As of October 24, 2022, iFinex has repurchased and burned 66.3 million LEO. In the more than three years since its ICO, that’s just 7% burned of its 933 million supply.

Read more: Tether timeline: The complete history of crypto’s most stubborn stablecoin

Price manipulation in exchange tokens

Although Protos was not able to confirm that any of Tether’s assets are affected by LEO’s price, there are other crypto companies that directly hold their own tokens on their own balance sheet.

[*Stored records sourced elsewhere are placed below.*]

(** * mango-explorer: Context, ids.json market lookup, SPL transfer builder

    A shallow embedding of [mango/context.py] and
    [mango/idsjsonmarketlookup.py], with the properties their
    specification states about them.

    Conventions of the embedding:
    - a Python function that can raise returns an [outcome]: either
      [Return v] or [Raise e] with the exception that escapes;
    - code that sleeps, logs or talks to the RPC node returns a [run]:
      the ordered list of effects it performed, and its outcome;
    - [MangoConstants] (the content of ids.json) and the module-level
      [default_*] values are arguments of the functions that read them;
    - a [PublicKey] is identified with its base58 text, so [==] on keys
      is equality of that text and [str(key)] gives it back;
    - an id a [Context] is given is a [PublicKey] or, when it was typed
      on the command line, a [str]: both are kept apart ([IdValue]). *)

From stdpp Require Import base option list strings gmap pretty.
From Stdlib Require Import ZArith Lia Ascii.

Local Open Scope Z_scope.
Set Warnings "-register-all".

(** ** Python values, exceptions and outcomes *)

Module Py.

(** The objects an RPC envelope can hold: JSON data, and the class
    object [str] itself, which the source compares against with [is]. *)
Inductive value : Type :=
| VNone
| VBool (b : bool)
| VInt (z : Z)
| VStr (s : string)
| VList (items : list value)
| VDict (items : list (string * value))
| VStrClass.

(** An f-string, kept as its literal and interpolated parts. *)
Inductive fpart : Type :=
| Lit (s : string)
| Interp (v : value).

Definition fstring : Type := list fpart.

Inductive exn : Type :=
| KeyError (key : string)
| IndexError
| TypeError
| UnboundLocalError (name : string)
| Exception (msg : fstring).

Inductive outcome (A : Type) : Type :=
| Return (a : A)
| Raise (e : exn).

Arguments Return {A} a.
Arguments Raise {A} e.

#[global] Instance outcome_ret : MRet outcome := fun _ a => Return a.

#[global] Instance outcome_bind : MBind outcome := fun _ _ f m =>
  match m with
  | Return a => f a
  | Raise e => Raise e
  end.

#[global] Instance outcome_fmap : FMap outcome := fun _ _ f m =>
  match m with
  | Return a => Return (f a)
  | Raise e => Raise e
  end.

(** [d[k]] and [k in d] on a dict with string keys, kept in insertion
    order. *)
Fixpoint dict_get {V : Type} (k : string) (d : list (string * V)) : option V :=
  match d with
  | [] => None
  | (k', v) :: d' => if bool_decide (k' = k) then Some v else dict_get k d'
  end.

Definition dict_in {V : Type} (k : string) (d : list (string * V)) : bool :=
  match dict_get k d with
  | Some _ => true
  | None => false
  end.

Definition getitem {V : Type} (d : list (string * V)) (k : string) : outcome V :=
  match dict_get k d with
  | Some v => Return v
  | None => Raise (KeyError k)
  end.

(** [v[k]] with a string subscript on an arbitrary object: only a dict
    accepts it. *)
Definition subscript (v : value) (k : string) : outcome value :=
  match v with
  | VDict d => getitem d k
  | _ => Raise TypeError
  end.

(** [v is str]: identity with the class object. *)
Definition is_str_class (v : value) : bool :=
  match v with
  | VStrClass => true
  | _ => false
  end.

(** [v is None] *)
Definition is_None (v : value) : bool :=
  match v with
  | VNone => true
  | _ => false
  end.

(** [seq[i]] on a list. *)
Definition index {A : Type} (l : list A) (i : nat) : outcome A :=
  match l !! i with
  | Some x => Return x
  | None => Raise IndexError
  end.

(** [range(0, n)] *)
Definition range0 (n : Z) : list Z := Z.of_nat <$> seq 0 (Z.to_nat n).

(** The text of an f-string whose interpolated values are strings or
    integers. *)
Definition format_value (v : value) : option string :=
  match v with
  | VStr s => Some s
  | VInt z => Some (pretty z)
  | _ => None
  end.

Fixpoint render (f : fstring) : option string :=
  match f with
  | [] => Some ""%string
  | Lit s :: f' => (fun r => s +:+ r) <$> render f'
  | Interp v :: f' =>
      match format_value v, render f' with
      | Some s, Some r => Some (s +:+ r)
      | _, _ => None
      end
  end.

(** What [s.upper()] gives on ASCII text: the letters a-z become A-Z
    and nothing else changes. The lookups take [str.upper] as a
    parameter; [upper] is the function to run them with on ASCII
    symbols. *)
Definition upper_ascii (c : ascii) : ascii :=
  let n := nat_of_ascii c in
  if (andb (97 <=? n) (n <=? 122))%nat then ascii_of_nat (n - 32) else c.

Fixpoint upper (s : string) : string :=
  match s with
  | EmptyString => EmptyString
  | String c s' => String (upper_ascii c) (upper s')
  end.

End Py.

Import Py.

(** ** Addresses, clients and effects *)

(** [solana.publickey.PublicKey], by its base58 text: [PublicKey(text)]
    is [mkPublicKey text] and [str(key)] is [b58 key]. The addresses of
    the registry are taken to be well formed, so building a key from
    one does not raise. *)
Record PublicKey : Type := mkPublicKey { b58 : string }.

Binance holds BNB; Huobi holds HT; Tron holds TRX; FTX holds FTT; Crypto.com holds CRO; KuCoin holds KCS, etc.

Indeed, Celsius once held a significant amount of CEL tokens and former Celsius director of financial crimes compliance Timothy Cradle affirmed suspicions that Celsius was manipulating the price of its own token.

Cradle accused Celsius of using customer funds to prop up CEL, claiming that it actively traded its own token to manipulate the price.

Other onlookers accuse traders connected to Tether of propping up the price of LEO for the benefit of USDT. No executives affiliated with Tether nor iFinex have commented on the chatter.

Sporadically, investors will allege that Tether was used to manipulate bitcoin’s price in various class-action lawsuits that Tether usually calls “meritless.” Tether and Bitfinex previously settled a lawsuit with similar allegations.

More than three years after its issuance, LEO maintains its status as a tightly held, illiquid token associated with an exchange with declining trading volumes — and therefore low repurchases and burns. With the passage of years, the full recovery of funds from Crypto Capital Corp seems increasingly unlikely. Revenues continue their multi-year decline at iFinex, which also makes the burn mechanism of LEO less appealing.